### Task description
For the data below, the lines that hold "intros" should be counted; only the resulting number is expected.

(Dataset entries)
• • •

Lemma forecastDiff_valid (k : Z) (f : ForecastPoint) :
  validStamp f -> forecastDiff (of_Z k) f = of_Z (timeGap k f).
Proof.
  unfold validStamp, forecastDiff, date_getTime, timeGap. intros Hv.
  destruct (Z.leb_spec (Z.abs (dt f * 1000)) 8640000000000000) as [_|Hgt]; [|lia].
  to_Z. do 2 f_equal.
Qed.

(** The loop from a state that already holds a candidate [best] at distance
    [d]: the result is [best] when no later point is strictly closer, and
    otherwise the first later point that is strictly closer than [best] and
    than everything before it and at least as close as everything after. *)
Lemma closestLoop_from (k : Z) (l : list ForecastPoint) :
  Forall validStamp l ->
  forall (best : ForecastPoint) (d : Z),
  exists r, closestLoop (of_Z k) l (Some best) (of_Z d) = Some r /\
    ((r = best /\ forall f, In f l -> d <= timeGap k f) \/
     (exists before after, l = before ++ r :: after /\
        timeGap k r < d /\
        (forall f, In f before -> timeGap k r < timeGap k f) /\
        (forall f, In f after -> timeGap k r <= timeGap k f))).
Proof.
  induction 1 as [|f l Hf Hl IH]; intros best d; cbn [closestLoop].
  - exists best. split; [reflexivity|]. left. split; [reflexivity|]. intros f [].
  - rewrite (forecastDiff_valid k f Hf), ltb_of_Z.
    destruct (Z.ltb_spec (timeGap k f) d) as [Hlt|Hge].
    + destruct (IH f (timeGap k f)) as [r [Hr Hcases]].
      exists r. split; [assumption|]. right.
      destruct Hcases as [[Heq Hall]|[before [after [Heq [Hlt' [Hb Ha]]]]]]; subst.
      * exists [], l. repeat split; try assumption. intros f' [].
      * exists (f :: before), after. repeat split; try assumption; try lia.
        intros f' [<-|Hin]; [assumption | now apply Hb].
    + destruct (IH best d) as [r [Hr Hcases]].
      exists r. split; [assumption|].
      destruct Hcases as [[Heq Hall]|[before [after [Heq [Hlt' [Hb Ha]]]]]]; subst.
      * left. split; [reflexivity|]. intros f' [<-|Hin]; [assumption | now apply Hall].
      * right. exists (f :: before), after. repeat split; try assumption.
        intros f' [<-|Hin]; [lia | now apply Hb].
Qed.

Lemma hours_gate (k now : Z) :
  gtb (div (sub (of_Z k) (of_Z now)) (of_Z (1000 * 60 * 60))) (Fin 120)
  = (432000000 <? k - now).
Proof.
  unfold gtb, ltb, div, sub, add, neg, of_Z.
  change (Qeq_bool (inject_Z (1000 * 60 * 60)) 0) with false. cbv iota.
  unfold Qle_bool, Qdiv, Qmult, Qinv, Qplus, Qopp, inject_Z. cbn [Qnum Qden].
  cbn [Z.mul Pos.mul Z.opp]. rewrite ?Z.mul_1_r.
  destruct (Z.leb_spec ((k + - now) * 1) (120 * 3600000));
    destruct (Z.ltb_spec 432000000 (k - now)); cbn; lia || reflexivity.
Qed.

• • •

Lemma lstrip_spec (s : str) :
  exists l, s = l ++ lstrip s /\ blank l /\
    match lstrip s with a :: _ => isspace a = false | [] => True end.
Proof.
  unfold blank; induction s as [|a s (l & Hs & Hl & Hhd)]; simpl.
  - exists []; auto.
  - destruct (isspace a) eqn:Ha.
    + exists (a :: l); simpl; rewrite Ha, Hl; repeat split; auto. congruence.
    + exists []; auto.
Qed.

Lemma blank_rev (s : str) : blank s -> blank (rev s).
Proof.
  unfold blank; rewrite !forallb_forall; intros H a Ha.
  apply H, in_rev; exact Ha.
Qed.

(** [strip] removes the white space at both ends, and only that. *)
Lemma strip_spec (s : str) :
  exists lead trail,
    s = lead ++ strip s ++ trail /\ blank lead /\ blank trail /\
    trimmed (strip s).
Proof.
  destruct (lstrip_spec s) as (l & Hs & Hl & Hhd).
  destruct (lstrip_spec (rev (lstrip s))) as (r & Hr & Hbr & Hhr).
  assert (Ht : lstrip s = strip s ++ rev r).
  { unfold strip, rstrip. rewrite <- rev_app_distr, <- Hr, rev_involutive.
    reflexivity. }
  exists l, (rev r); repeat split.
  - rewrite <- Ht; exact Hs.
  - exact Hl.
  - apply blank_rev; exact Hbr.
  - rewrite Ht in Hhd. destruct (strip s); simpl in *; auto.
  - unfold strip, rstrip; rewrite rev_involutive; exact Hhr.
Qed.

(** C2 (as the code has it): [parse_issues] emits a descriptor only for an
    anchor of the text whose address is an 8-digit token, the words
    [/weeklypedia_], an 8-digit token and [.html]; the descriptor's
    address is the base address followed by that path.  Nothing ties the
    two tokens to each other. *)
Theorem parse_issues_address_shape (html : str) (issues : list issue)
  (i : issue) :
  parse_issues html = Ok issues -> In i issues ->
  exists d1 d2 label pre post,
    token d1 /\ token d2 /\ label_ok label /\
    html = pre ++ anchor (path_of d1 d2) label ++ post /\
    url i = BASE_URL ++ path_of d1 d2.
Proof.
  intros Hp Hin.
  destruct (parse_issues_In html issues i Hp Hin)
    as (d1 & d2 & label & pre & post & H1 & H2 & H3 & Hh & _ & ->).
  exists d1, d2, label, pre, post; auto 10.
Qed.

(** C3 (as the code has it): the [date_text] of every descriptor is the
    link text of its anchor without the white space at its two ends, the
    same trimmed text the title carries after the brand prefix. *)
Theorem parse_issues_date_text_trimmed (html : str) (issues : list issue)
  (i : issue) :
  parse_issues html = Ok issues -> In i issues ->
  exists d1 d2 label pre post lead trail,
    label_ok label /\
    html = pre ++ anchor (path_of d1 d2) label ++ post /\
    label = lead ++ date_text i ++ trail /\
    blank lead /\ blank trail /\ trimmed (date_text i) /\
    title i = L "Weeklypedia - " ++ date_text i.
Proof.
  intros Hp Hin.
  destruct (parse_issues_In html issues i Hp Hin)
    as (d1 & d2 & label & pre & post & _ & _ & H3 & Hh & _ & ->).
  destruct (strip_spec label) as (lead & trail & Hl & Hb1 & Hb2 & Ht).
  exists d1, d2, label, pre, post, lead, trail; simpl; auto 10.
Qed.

• • •

### Answer section
10